Notre-Dame Basilica () is a basilica in the historic district of Old Montreal, in Montreal, Quebec, Canada. The church is located at 110 Notre-Dame Street West, at the corner of Saint Sulpice Street. It is located next to the Saint-Sulpice Seminary and faces the Place d'Armes square.

The interior of the church is amongst the most dramatic in the world and regarded as a masterpiece of Gothic Revival architecture. The vaults are coloured deep blue and decorated with golden stars, and the rest of the sanctuary is decorated in blues, azures, reds, purples, silver, and gold. It is filled with hundreds of intricate wooden carvings and several religious statues. Unusual for a church, the stained glass windows along the walls of the sanctuary do not depict biblical scenes, but rather scenes from the religious history of Montreal. It also has a Casavant Frères pipe organ, dated 1891, which comprises four keyboards, 92 stops using electromagnetic action and an adjustable combination system, 7000 individual pipes and a pedal board.

Approximately 11 million people visit Notre-Dame Basilica every year, making it one of the most visited monuments in North America. In 2023, Notre-Dame was named the 6th most beautiful building in the world by Angi, a home service publication which analyzes TripAdvisor reviews. The publication ranked Notre-Dame de Paris second and Barcelona's Sagrada Família first.

History
In 1657, the Roman Catholic Sulpicians arrived in Ville-Marie, now known as Montreal; six years later, the seigneury of the island was vested in them. They ruled until 1840. The parish they founded was dedicated to the Holy Name of Mary, and the parish church of Notre-Dame was built on the site in 1672. François Baillairgé, an architect, designed the interior decoration and choir 1785–95; facade and vault decoration, 1818. 
The church served as the first cathedral of the Diocese of Montreal from 1821 to 1822. 

By 1824 the congregation had completely outgrown the church, and James O'Donnell, an Irish-American Anglican from New York City, was commissioned to design the new building, with a goal of accommodating a congregation of up to 10,000. O'Donnell was a proponent of the Gothic Revival architectural movement, and designed the church as such. He intended for a terrace to be built on the exterior of the church, but this was never completed due to a lack of funding. He is the only person buried in the church's crypt. O'Donnell converted to Roman Catholicism on his deathbed and was thus buried in the crypt.

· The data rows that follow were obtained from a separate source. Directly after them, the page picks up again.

(* ===== verification/Sh.v ===== *)
(** * The shell: user/sh.c

    The parser works on the line in the buffer [buf]: pointers into it are positions.  A
    [cmd] holds the ends of its strings; [nulterminate] stores a NUL at each end, and [tree]
    is the command with the C strings that are then in the buffer, which [runcmd] runs. *)

From S2P Require Import Prelude User Ulib Uprintf Messages.
From ITree Require Import Core.ITreeDefinition.

Open Scope prog_scope.

Definition MAXARGS : nat := 10.

(** struct cmd and its kinds.  A string is the pair of its [argv] and [eargv] pointers. *)
Inductive cmd : Type :=
| EXEC (argv : list (nat * nat))
| REDIR (c : cmd) (file : nat * nat) (mode fd : Z)
| PIPE (lft rgt : cmd)
| LIST (lft rgt : cmd)
| BACK (c : cmd).

(** The same with strings in the place of pointers. *)
Inductive tree : Type :=
| TExec (argv : list (list Z))
| TRedir (t : tree) (file : list Z) (mode fd : Z)
| TPipe (lft rgt : tree)
| TList (lft rgt : tree)
| TBack (t : tree).

Definition O_RDONLY : Z := 0.
Definition O_WRONLY : Z := 1.
Definition O_CREATE : Z := 512.
Definition O_TRUNC : Z := 1024.

(** ** Running commands *)

Fixpoint runcmd (t : tree) : prog unit :=
  match t with
  | TExec [] => exit 1
  | TExec ((path :: _) as argv) =>
      call (Exec path argv);;
      fprintf 2 (line "exec %s failed") [V_str (Some path)];;
      exit 0
  | TRedir t file mode fd =>
      call (Close fd);;
      r <- call (Open file mode);;
      (if r <? 0 then
         fprintf 2 (line "open %s failed") [V_str (Some file)];;
         exit 1
       else done tt);;
      runcmd t;;
      exit 0
  | TList lft rgt =>
      pid <- fork1;;
      (if pid =? 0 then runcmd lft else done tt);;
      call Wait;;
      runcmd rgt;;
      exit 0
  | TPipe lft rgt =>
      p <- call Pipe;;
      match p with
      | None => panic (str "pipe")
      | Some (p0, p1) =>
          pid <- fork1;;
          (if pid =? 0 then
             call (Close 1);;
             call (Dup p1);;
             call (Close p0);;
             call (Close p1);;
             runcmd lft
           else done tt);;
          pid <- fork1;;
          (if pid =? 0 then
             call (Close 0);;
             call (Dup p0);;
             call (Close p0);;
             call (Close p1);;
             runcmd rgt
           else done tt);;
          call (Close p0);;
          call (Close p1);;
          call Wait;;
          call Wait;;
          exit 0
      end
  | TBack t =>
      pid <- fork1;;
      (if pid =? 0 then runcmd t else done tt);;
      exit 0
  end.

(** ** The tokens *)

Definition whitespace : list Z := [SPACE; TAB; CR; NL; VT].
Definition symbols : list Z := str "<|>&;()".

(** The character at a position of the buffer; a NUL follows the line. *)
Definition at_ (s : list Z) (i : nat) : Z := default 0 (s !! i).

(** [while(s < es && test( *s)) s++], with as many rounds as there are characters lft. *)
Fixpoint scan_loop (fuel : nat) (test : Z -> bool) (s : list Z) (i : nat) : nat :=
  match fuel with
  | O => i
  | S fuel => if (i <? length s)%nat && test (at_ s i) then scan_loop fuel test s (S i) else i
  end.
Definition scan (test : Z -> bool) (s : list Z) (i : nat) : nat := scan_loop (length s - i) test s i.

Definition word_char (c : Z) : bool := negb (has whitespace c) && negb (has symbols c).

(** [gettoken(ps, es, q, eq)]: the token, its ends and the new position. *)
Record token := Token { tok : Z; tok_q : nat; tok_eq : nat; tok_ps : nat }.

Definition LT : Z := 60.
Definition GT : Z := 62.
Definition PLUS : Z := 43.
Definition WORD : Z := 97.

Definition gettoken (s : list Z) (ps : nat) : token :=
  let q := scan (has whitespace) s ps in
  let c := at_ s q in
  let '(ret, e) :=
    if c =? 0 then (c, q)
    else if has (str "|();&<") c then (c, S q)
    else if c =? GT then
      if at_ s (S q) =? GT then (PLUS, S (S q)) else (c, S q)
    else (WORD, scan word_char s q) in
  Token ret q e (scan (has whitespace) s e).

(** [peek(ps, es, toks)]: the answer, and the new position. *)
Definition peek (s : list Z) (ps : nat) (toks : list Z) : bool * nat :=
  let i := scan (has whitespace) s ps in
  (negb (at_ s i =? 0) && has toks (at_ s i), i).

(** ** The parser *)

(** A parsing function ends in a command and a new position, or panics, or (never, see
    [parse_total]) runs out of fuel. *)
Inductive parsed (A : Type) : Type :=
| Parsed (a : A) (ps : nat)
| Syntax (msg : list Z)
| NoFuel.
Arguments Parsed {A} a ps.
Arguments Syntax {A} msg.
Arguments NoFuel {A}.

Definition andthen {A B} (r : parsed A) (k : A -> nat -> parsed B) : parsed B :=
  match r with
  | Parsed a ps => k a ps
  | Syntax m => Syntax m
  | NoFuel => NoFuel
  end.

(** The redirection of a token. *)
Definition redirect (t : Z) (c : cmd) (file : nat * nat) : cmd :=
  if t =? LT then REDIR c file O_RDONLY 0
  else if t =? GT then REDIR c file (Z.lor (Z.lor O_WRONLY O_CREATE) O_TRUNC) 1
  else if t =? PLUS then REDIR c file (Z.lor O_WRONLY O_CREATE) 1
  else c.

(** [parseredirs(cmd, ps, es)]: the command may still get arguments after it was wrapped
    (the C code keeps a pointer to it), so the wrapping is a function. *)
Fixpoint parseredirs (fuel : nat) (s : list Z) (wrap : cmd -> cmd) (ps : nat) : parsed (cmd -> cmd) :=
  match fuel with
  | O => NoFuel
  | S fuel =>
      let '(more, ps) := peek s ps [LT; GT] in
      if negb more then Parsed wrap ps else
      let t := gettoken s ps in
      let f := gettoken s (tok_ps t) in
      if negb (tok f =? WORD) then Syntax (str "missing file for redirection") else
      parseredirs fuel s (fun c => redirect (tok t) (wrap c) (tok_q f, tok_eq f)) (tok_ps f)
  end.

(** The loop of [parseexec] over the arguments: [argv] are those there are. *)
Fixpoint parseargs (fuel : nat) (s : list Z) (argv : list (nat * nat)) (wrap : cmd -> cmd) (ps : nat) : parsed cmd :=
  match fuel with
  | O => NoFuel
  | S fuel =>
      let '(stop, ps) := peek s ps (str "|)&;") in
      if stop then Parsed (wrap (EXEC argv)) ps else
      let t := gettoken s ps in
      if tok t =? 0 then Parsed (wrap (EXEC argv)) (tok_ps t) else
      if negb (tok t =? WORD) then Syntax (str "syntax") else
      let argv := argv ++ [(tok_q t, tok_eq t)] in
      if (MAXARGS <=? length argv)%nat then Syntax (str "too many args") else
      andthen (parseredirs (S (length s)) s wrap (tok_ps t)) (fun wrap ps =>
      parseargs fuel s argv wrap ps)
  end.

(** [while(peek(ps, es, "&"))] of [parseline]. *)
Fixpoint parseback (fuel : nat) (s : list Z) (c : cmd) (ps : nat) : parsed cmd :=
  match fuel with
  | O => NoFuel
  | S fuel =>
      let '(more, ps) := peek s ps (str "&") in
      if negb more then Parsed c ps
      else parseback fuel s (BACK c) (tok_ps (gettoken s ps))
  end.

Fixpoint parseline (fuel : nat) (s : list Z) (ps : nat) : parsed cmd :=
  match fuel with
  | O => NoFuel
  | S fuel =>
      andthen (parsepipe fuel s ps) (fun c ps =>
      andthen (parseback (S (length s)) s c ps) (fun c ps =>
      let '(more, ps) := peek s ps (str ";") in
      if more then
        andthen (parseline fuel s (tok_ps (gettoken s ps))) (fun rgt ps => Parsed (LIST c rgt) ps)
      else Parsed c ps))
  end
with parsepipe (fuel : nat) (s : list Z) (ps : nat) : parsed cmd :=
  match fuel with
  | O => NoFuel
  | S fuel =>
      andthen (parseexec fuel s ps) (fun c ps =>
      let '(more, ps) := peek s ps (str "|") in
      if more then
        andthen (parsepipe fuel s (tok_ps (gettoken s ps))) (fun rgt ps => Parsed (PIPE c rgt) ps)
      else Parsed c ps)
  end
with parseexec (fuel : nat) (s : list Z) (ps : nat) : parsed cmd :=
  match fuel with
  | O => NoFuel
  | S fuel =>
      let '(block, ps) := peek s ps (str "(") in
      if block then parseblock fuel s ps else
      andthen (parseredirs (S (length s)) s (fun c => c) ps) (fun wrap ps =>
      parseargs (S (length s)) s [] wrap ps)
  end
with parseblock (fuel : nat) (s : list Z) (ps : nat) : parsed cmd :=
  match fuel with
  | O => NoFuel
  | S fuel =>
      let '(block, ps) := peek s ps (str "(") in
      if negb block then Syntax (str "parseblock") else
      andthen (parseline fuel s (tok_ps (gettoken s ps))) (fun c ps =>
      let '(close, ps) := peek s ps (str ")") in
      if negb close then Syntax (str "syntax - missing )") else
      andthen (parseredirs (S (length s)) s (fun c => c) (tok_ps (gettoken s ps))) (fun wrap ps =>
      Parsed (wrap c) ps))
  end.

(** [nulterminate(cmd)]: the buffer with a NUL at the end of every string. *)
Fixpoint nulterminate (c : cmd) (buf : list Z) : list Z :=
  match c with
  | EXEC argv => foldl (fun buf a => <[a.2 := 0]> buf) buf argv
  | REDIR c file _ _ => <[file.2 := 0]> (nulterminate c buf)
  | PIPE lft rgt | LIST lft rgt => nulterminate rgt (nulterminate lft buf)
  | BACK c => nulterminate c buf
  end.

(** The C string at a position of the buffer. *)
Definition string_at (buf : list Z) (i : nat) : list Z := chars_until_nul (drop i buf).

Fixpoint load (buf : list Z) (c : cmd) : tree :=
  match c with
  | EXEC argv => TExec ((fun a => string_at buf a.1) <$> argv)
  | REDIR c file mode fd => TRedir (load buf c) (string_at buf file.1) mode fd
  | PIPE lft rgt => TPipe (load buf lft) (load buf rgt)
  | LIST lft rgt => TList (load buf lft) (load buf rgt)
  | BACK c => TBack (load buf c)
  end.

(** Enough for the deepest nesting, four calls for each character. *)
Definition parse_fuel (s : list Z) : nat := (4 * length s + 8)%nat.

(** [parsecmd(s)] up to its output: [buf] is the array that starts with the line [s] and
    a NUL. *)
Definition parse (s : list Z) : parsed cmd :=
  andthen (parseline (parse_fuel s) s 0) (fun c ps => let '(_, ps) := peek s ps [] in Parsed c ps).

Definition parsecmd (buf : list Z) : prog tree :=
  let s := chars_until_nul buf in
  match parse s with
  | Parsed c ps =>
      if negb (ps =? length s)%nat then
        fprintf 2 (line "leftovers: %s") [V_str (Some (drop ps s))];;
        panic (str "syntax")
      else done (load (nulterminate c buf) c)
  | Syntax msg => panic msg
  | NoFuel => ITree.spin
  end.

(** ** The loop of the shell *)

(** [getcmd(buf, nbuf)]: the buffer, or None at the end of the input. *)
Definition getcmd (nbuf : nat) : prog (option (list Z)) :=
  call (Write 2 (str "$ "));;
  buf <- gets (replicate nbuf 0) (Z.of_nat nbuf);;
  done (if at_ buf 0 =? 0 then None else Some buf).

Definition sh_main : prog unit :=
  ITree.iter (fun _ =>
    fd <- call (Open (str "console") 2);;
    if fd <? 0 then done (inr tt)
    else if fd >=? 3 then call (Close fd);; done (inr tt)
    else done (inl tt)) tt;;
  ITree.iter (fun _ =>
    b <- getcmd 100;;
    match b with
    | None => done (inr tt)
    | Some buf =>
        if (at_ buf 0 =? 99) && (at_ buf 1 =? 100) && (at_ buf 2 =? SPACE) then
          let dir := drop 3 (chars_until_nul buf) in
          let dir := take (length dir - 1) dir in
          r <- call (Chdir dir);;
          (if r <? 0 then fprintf 2 (line "cannot cd %s") [V_str (Some dir)] else done tt);;
          done (inl tt)
        else
          pid <- fork1;;
          (if pid =? 0 then t <- parsecmd buf;; runcmd t else done tt);;
          call Wait;;
          done (inl tt)
    end) tt;;
  exit 0.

The primary construction took place between 1824 and 1829. The cornerstone was laid at Place d'Armes on September 1, 1824. The sanctuary was finished in 1830, and the first tower in 1841, the second in 1843. O'Donnell designed the towers to be traditionally Gothic, and intended for them to be seen from any point in the city. Following O'Donnell's death, John Ostell, an English-born architect, finished the towers according to O'Donnell's original plans. Upon completion, the church was the largest in North America, and remained so for over fifty years. Samuel Russell Warren constructed a new organ in 1858. The facade of the church was completed in 1865, and included three statues by French sculptor Henri Bouriché: Saint-Joseph, the Virgin Mary, and Saint Jean-Baptiste. 

The interior took much longer, and Victor Bourgeau, who also worked on Montreal's Mary, Queen of the World Cathedral, worked on it from 1872 to 1879. Stonemason John Redpath was a major participant in the construction of the Basilica. The sanctuary originally hosted a large canopy, but because it caused a lighting effect that would blind the congregation, the interior designs were reworked by Bourgeau and Victor Rousselot, the current priest. They were inspired by the Sainte-Chapelle in Paris, with gold leaf motifs paired with brightly painted columns.

Because of the splendour and grand scale of the church, a more intimate chapel, Chapelle du Sacré-Cœur (Chapel of the Sacred Heart), was built behind it, along with some offices and a sacristy. It was completed in 1888. In 1886, Casavant Frères began constructing a new 32-foot pipe organ at the church, completing it in 1891. It was notably the first organ with adjustable-combination pedals to be operated by electricity.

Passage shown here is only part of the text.